Activity:
Restate word for word the lines of the records below, starting at the line that contains "apply max_le; [done|]." and ending at the line that contains "Proof. intros Hn Hs.", with both of those lines included and nothing else.

Excerpts from a dataset
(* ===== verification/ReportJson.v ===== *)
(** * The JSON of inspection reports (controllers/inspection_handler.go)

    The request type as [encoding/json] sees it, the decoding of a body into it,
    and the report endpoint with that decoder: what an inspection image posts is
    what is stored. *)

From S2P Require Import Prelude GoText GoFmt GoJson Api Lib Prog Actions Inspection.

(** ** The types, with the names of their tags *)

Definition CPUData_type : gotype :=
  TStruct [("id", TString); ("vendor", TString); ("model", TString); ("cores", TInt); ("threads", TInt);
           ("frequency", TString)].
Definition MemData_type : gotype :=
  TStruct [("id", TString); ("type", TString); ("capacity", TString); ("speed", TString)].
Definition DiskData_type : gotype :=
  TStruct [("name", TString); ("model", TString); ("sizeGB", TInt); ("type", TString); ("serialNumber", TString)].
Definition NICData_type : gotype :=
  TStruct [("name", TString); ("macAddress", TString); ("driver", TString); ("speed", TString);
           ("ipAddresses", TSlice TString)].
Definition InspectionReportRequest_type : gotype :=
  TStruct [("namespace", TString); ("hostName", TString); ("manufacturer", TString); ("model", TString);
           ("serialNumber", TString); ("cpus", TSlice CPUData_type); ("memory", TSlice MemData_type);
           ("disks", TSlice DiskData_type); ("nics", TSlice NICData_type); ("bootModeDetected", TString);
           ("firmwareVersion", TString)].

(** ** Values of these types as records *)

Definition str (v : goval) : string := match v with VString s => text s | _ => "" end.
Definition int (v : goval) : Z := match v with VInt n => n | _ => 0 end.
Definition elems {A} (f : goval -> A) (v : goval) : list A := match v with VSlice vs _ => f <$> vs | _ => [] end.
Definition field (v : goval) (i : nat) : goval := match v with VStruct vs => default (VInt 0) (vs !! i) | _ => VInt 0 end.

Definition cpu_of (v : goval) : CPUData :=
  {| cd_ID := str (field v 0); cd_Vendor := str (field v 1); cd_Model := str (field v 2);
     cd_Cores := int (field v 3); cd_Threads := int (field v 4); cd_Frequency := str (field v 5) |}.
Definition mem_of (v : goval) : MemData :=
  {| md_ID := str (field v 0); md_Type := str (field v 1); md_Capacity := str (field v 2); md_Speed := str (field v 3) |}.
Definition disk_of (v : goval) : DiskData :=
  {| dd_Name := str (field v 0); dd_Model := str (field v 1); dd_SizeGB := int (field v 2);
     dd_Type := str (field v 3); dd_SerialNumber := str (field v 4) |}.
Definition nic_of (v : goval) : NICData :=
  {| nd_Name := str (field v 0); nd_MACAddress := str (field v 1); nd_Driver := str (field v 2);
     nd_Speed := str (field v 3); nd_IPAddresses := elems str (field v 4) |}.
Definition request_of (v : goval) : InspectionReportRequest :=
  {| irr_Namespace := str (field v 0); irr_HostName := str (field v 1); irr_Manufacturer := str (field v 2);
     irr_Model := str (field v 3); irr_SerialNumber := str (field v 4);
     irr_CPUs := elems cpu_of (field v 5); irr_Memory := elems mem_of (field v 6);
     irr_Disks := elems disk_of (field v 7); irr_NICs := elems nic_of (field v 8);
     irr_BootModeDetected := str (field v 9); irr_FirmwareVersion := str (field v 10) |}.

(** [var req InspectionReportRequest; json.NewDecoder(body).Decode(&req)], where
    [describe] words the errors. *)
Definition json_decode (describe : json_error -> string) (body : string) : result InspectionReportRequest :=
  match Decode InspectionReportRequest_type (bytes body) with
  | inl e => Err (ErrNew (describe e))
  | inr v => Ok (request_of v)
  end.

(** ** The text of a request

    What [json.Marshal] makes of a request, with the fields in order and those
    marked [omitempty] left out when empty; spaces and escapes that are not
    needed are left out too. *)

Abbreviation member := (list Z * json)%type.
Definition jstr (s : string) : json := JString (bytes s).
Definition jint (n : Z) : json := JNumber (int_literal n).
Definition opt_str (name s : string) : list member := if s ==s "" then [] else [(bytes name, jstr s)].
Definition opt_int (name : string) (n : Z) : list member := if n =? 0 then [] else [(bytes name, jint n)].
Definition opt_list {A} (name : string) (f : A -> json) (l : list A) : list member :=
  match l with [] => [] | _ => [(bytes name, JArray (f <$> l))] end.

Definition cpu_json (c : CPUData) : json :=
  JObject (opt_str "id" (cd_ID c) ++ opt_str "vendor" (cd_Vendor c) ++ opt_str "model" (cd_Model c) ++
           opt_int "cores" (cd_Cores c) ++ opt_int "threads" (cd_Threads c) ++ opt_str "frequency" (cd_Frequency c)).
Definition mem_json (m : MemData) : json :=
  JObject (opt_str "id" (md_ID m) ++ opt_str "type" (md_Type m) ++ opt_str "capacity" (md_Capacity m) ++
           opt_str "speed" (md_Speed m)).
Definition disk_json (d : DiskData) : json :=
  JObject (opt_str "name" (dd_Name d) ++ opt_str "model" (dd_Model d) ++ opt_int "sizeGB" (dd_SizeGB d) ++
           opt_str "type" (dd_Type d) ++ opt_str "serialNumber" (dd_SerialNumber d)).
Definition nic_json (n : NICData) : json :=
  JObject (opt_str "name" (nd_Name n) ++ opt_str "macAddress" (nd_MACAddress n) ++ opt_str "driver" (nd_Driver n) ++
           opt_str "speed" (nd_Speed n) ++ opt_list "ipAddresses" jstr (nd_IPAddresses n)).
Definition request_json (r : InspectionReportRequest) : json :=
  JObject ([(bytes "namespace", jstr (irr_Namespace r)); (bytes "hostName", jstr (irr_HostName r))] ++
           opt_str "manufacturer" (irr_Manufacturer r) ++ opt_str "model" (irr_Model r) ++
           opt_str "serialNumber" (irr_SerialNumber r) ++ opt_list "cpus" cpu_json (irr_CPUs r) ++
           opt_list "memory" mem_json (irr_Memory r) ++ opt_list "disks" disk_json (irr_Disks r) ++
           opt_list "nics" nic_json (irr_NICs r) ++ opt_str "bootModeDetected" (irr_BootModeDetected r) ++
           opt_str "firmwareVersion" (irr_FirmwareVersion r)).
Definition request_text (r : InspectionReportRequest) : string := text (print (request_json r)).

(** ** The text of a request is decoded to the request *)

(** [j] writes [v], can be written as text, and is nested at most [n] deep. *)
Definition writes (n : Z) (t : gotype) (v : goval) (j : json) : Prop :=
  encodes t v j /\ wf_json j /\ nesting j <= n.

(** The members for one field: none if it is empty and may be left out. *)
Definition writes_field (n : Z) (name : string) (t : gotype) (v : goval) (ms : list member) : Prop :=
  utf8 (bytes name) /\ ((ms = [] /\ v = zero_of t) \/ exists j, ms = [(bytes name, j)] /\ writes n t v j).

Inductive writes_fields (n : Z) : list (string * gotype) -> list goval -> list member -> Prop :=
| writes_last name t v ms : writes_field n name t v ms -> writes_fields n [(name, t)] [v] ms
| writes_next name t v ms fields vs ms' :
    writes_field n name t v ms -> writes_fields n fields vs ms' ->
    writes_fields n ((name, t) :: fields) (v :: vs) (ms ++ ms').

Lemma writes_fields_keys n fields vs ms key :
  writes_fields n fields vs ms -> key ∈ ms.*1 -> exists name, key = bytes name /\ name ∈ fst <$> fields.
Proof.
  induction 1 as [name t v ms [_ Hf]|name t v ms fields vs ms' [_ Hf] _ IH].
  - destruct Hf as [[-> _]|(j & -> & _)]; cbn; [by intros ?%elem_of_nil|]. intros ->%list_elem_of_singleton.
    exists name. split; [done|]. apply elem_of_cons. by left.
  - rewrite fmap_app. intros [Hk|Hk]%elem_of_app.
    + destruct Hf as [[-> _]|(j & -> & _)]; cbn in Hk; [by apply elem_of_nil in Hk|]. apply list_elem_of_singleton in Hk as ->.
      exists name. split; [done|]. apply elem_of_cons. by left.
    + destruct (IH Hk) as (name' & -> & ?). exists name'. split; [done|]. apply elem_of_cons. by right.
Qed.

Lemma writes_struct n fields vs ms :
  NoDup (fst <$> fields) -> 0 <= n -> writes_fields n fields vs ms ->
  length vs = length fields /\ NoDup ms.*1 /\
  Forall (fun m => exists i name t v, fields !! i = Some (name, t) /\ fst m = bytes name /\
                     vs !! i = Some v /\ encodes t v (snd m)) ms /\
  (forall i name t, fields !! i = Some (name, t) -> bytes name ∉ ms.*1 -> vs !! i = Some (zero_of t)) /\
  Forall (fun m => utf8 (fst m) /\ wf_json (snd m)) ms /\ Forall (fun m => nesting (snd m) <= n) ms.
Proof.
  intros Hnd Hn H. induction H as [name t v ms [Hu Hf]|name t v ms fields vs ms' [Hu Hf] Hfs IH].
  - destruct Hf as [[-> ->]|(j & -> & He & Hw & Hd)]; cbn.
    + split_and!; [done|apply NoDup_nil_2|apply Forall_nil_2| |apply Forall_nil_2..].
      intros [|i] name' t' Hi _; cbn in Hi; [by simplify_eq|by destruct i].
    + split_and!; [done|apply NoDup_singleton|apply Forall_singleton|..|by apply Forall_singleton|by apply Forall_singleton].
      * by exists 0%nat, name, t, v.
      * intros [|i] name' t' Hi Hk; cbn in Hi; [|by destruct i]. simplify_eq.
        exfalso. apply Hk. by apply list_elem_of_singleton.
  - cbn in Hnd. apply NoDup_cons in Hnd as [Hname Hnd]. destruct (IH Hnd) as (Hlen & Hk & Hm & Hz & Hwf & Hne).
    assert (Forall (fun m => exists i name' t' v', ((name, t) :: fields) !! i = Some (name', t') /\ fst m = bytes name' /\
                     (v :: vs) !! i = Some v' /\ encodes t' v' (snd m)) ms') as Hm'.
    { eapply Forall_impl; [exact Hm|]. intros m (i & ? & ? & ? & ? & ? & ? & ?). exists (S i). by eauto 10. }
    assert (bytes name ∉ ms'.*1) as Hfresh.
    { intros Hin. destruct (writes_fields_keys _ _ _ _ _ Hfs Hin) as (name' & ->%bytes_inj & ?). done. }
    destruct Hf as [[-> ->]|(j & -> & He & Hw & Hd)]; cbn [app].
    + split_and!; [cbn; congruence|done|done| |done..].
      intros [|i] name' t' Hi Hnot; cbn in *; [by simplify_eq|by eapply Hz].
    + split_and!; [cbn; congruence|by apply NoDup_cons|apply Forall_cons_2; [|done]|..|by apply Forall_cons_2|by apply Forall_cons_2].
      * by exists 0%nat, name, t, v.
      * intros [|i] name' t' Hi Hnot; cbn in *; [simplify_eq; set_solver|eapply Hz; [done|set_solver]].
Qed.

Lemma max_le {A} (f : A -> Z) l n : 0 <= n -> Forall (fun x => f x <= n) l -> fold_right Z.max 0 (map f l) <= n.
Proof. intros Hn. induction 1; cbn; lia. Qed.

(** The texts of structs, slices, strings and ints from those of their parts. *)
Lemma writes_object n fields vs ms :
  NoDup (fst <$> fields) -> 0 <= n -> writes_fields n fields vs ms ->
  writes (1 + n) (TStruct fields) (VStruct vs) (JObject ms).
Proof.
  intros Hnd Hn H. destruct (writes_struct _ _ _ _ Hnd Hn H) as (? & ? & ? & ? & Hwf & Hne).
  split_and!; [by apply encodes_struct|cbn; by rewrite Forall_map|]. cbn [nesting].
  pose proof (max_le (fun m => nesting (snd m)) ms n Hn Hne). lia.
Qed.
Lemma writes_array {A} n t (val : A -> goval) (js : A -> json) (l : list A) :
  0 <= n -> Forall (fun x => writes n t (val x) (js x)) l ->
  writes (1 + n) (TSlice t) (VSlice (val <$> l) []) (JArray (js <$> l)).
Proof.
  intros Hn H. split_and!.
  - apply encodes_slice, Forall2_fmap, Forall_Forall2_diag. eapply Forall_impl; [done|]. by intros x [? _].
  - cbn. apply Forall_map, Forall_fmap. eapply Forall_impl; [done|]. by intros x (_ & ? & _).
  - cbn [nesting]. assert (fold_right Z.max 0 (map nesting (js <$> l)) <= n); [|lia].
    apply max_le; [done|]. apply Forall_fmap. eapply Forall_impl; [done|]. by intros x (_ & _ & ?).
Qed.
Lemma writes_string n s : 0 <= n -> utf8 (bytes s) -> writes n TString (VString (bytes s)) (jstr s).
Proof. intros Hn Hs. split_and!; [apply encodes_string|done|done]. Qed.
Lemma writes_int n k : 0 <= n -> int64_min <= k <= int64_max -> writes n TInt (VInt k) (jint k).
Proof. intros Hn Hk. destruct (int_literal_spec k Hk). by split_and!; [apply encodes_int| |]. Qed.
==
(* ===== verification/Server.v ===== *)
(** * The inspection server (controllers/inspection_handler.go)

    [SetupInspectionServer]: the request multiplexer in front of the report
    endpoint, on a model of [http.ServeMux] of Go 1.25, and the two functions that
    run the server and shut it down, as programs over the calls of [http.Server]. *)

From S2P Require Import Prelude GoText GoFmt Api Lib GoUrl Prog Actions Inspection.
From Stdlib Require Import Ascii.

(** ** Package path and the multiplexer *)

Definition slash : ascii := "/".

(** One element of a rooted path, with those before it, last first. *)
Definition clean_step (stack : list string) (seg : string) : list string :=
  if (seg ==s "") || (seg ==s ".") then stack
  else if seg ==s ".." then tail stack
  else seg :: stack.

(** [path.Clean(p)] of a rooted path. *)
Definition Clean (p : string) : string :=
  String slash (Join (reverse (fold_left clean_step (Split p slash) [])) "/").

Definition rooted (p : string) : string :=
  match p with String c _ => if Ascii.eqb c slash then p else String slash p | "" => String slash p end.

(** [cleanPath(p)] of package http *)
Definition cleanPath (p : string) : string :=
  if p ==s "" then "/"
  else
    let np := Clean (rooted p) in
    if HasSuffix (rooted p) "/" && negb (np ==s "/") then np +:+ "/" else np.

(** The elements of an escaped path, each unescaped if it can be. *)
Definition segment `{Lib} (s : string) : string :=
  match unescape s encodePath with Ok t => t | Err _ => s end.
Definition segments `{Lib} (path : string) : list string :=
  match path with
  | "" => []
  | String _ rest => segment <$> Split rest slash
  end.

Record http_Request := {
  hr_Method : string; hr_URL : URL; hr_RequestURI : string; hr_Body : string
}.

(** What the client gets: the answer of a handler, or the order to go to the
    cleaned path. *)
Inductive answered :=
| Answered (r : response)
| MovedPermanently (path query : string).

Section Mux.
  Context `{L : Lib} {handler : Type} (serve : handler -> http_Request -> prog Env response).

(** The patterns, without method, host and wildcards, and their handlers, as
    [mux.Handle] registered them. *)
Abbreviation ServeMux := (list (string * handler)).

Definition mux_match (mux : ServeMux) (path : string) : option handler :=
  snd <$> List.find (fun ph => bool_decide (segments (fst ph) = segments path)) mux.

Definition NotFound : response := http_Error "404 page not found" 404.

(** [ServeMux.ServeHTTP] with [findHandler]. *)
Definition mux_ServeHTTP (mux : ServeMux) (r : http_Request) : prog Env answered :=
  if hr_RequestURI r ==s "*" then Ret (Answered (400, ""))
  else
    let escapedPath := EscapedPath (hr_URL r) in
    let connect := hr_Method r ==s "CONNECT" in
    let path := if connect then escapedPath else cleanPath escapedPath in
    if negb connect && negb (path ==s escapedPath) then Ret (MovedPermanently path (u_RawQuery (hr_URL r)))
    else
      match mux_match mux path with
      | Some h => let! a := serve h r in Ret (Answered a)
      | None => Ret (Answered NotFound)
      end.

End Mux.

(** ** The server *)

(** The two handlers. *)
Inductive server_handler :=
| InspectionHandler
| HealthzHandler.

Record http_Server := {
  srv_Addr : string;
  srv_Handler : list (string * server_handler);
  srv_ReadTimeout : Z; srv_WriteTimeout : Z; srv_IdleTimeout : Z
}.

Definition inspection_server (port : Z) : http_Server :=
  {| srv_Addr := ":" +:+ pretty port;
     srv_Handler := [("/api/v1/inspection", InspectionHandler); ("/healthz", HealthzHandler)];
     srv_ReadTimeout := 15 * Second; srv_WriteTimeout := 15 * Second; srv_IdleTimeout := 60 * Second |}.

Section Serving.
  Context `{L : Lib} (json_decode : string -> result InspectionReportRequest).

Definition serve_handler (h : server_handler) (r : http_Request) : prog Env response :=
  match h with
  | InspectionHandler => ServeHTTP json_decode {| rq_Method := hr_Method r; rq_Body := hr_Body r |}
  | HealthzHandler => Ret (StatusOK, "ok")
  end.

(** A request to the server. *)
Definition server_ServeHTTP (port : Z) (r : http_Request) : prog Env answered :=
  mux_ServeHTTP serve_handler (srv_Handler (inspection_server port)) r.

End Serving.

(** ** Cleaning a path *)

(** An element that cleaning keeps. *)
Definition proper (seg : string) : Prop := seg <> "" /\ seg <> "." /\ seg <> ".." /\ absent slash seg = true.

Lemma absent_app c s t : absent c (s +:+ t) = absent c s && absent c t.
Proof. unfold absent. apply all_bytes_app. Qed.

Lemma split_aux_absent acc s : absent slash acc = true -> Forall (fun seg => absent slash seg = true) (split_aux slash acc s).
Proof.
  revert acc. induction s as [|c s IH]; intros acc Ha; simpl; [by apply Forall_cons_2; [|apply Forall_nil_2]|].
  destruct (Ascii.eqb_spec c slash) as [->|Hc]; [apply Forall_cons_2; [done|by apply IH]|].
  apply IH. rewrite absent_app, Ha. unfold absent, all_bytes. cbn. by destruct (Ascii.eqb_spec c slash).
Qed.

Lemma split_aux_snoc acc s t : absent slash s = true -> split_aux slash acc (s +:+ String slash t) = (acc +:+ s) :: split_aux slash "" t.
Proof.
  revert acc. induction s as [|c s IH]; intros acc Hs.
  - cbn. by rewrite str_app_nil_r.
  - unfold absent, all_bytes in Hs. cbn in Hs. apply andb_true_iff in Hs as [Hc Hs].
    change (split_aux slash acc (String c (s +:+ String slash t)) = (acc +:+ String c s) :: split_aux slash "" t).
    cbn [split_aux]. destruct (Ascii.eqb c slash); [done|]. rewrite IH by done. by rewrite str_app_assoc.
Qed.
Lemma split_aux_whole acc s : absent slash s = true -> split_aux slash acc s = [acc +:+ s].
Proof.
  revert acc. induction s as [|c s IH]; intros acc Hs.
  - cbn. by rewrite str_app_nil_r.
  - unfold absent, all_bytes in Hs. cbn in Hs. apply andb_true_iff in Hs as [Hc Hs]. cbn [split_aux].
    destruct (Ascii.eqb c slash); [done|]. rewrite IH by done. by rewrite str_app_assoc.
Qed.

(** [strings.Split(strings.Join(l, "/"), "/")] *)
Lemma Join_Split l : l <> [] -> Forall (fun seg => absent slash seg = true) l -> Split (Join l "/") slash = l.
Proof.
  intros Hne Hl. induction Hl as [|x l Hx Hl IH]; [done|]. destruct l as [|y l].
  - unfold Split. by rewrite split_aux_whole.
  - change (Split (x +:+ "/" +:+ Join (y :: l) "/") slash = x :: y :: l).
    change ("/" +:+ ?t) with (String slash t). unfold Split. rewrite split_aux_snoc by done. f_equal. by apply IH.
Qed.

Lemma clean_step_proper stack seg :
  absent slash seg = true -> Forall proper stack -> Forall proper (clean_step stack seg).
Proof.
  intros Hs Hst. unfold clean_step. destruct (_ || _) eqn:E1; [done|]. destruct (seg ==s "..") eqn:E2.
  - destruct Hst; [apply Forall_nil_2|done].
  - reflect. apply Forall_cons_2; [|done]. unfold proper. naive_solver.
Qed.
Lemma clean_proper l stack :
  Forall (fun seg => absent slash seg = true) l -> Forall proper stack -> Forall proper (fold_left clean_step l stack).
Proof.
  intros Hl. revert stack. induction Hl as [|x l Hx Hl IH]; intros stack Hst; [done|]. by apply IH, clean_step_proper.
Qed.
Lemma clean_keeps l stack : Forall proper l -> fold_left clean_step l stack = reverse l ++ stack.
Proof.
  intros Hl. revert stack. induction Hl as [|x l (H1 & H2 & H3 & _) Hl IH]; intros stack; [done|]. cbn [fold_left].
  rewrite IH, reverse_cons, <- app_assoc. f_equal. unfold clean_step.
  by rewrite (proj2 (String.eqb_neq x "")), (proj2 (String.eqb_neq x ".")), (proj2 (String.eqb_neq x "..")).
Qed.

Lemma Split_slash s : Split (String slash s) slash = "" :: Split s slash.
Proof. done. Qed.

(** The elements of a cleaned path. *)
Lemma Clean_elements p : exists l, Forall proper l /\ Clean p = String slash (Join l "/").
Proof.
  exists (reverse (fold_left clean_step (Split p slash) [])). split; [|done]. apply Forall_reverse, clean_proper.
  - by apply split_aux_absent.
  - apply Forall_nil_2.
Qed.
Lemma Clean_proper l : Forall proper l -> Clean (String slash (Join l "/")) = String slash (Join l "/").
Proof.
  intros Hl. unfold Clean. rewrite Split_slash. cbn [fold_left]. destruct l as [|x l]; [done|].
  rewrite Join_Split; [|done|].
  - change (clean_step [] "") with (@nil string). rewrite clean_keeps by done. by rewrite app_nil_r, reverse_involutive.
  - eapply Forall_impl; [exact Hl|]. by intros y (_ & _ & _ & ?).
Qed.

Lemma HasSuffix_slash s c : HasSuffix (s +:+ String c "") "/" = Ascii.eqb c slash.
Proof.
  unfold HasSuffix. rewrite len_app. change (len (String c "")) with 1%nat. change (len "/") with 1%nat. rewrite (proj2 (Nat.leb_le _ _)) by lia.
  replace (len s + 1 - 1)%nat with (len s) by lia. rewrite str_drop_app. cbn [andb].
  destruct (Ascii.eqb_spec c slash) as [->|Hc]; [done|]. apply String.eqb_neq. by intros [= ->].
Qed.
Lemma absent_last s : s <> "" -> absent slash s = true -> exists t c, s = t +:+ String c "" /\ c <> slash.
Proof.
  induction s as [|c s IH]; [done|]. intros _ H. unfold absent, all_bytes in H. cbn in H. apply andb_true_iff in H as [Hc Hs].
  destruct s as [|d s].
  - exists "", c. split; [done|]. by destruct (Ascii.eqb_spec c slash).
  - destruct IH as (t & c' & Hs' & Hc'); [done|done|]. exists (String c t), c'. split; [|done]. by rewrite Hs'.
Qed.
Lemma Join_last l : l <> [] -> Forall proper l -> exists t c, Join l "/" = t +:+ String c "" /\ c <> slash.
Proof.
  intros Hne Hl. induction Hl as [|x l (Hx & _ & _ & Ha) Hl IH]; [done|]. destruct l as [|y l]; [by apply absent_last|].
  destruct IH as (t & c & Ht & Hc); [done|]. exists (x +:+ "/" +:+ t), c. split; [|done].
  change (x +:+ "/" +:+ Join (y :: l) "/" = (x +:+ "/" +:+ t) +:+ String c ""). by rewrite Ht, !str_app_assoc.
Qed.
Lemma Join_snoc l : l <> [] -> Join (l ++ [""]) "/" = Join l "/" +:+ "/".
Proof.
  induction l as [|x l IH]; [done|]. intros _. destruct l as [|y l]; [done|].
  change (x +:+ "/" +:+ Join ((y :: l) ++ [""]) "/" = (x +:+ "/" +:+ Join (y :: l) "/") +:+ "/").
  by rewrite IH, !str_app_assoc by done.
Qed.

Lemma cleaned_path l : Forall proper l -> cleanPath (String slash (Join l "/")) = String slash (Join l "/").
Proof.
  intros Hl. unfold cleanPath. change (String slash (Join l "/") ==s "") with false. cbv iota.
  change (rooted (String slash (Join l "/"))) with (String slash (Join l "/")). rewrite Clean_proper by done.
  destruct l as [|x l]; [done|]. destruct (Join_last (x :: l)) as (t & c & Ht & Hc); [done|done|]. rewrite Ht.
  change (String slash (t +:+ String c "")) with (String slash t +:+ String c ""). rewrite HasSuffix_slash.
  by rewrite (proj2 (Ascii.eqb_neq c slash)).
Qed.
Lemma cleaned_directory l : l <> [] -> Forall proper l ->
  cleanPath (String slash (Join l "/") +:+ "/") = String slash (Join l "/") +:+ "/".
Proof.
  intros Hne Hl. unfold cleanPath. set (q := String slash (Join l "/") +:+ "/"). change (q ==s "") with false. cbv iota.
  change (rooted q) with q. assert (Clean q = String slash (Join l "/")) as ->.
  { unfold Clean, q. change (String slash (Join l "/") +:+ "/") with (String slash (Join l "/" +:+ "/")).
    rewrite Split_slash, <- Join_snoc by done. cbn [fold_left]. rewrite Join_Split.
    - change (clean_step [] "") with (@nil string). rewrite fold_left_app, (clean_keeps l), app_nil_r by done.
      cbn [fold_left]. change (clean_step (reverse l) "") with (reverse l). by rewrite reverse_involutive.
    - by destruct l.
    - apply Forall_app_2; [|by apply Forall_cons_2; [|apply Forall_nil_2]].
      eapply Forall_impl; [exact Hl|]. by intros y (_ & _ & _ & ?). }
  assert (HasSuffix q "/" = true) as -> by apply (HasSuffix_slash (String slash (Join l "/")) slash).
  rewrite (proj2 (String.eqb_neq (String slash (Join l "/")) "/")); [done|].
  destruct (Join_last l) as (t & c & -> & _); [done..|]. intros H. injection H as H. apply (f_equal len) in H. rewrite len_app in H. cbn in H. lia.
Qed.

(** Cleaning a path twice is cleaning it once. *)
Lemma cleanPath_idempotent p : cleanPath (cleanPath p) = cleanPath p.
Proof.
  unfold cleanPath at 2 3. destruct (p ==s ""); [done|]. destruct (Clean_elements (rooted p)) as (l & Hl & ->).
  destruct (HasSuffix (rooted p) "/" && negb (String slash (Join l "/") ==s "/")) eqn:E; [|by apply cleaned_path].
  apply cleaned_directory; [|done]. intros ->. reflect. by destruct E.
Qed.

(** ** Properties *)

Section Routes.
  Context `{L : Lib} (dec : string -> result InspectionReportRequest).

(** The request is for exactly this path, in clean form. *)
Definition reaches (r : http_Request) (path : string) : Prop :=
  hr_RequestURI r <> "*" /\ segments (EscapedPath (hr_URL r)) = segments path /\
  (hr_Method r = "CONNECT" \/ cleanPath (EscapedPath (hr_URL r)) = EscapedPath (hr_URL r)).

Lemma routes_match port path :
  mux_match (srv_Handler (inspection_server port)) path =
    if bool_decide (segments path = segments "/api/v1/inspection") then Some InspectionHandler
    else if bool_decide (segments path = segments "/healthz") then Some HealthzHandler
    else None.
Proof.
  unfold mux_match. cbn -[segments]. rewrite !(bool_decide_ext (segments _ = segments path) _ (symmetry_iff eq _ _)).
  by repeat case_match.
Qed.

Final answer:
    apply max_le; [done|]. apply Forall_fmap. eapply Forall_impl; [done|]. by intros x (_ & _ & ?).
Qed.
Lemma writes_string n s : 0 <= n -> utf8 (bytes s) -> writes n TString (VString (bytes s)) (jstr s).
Proof. intros Hn Hs. split_and!; [apply encodes_string|done|done]. Qed.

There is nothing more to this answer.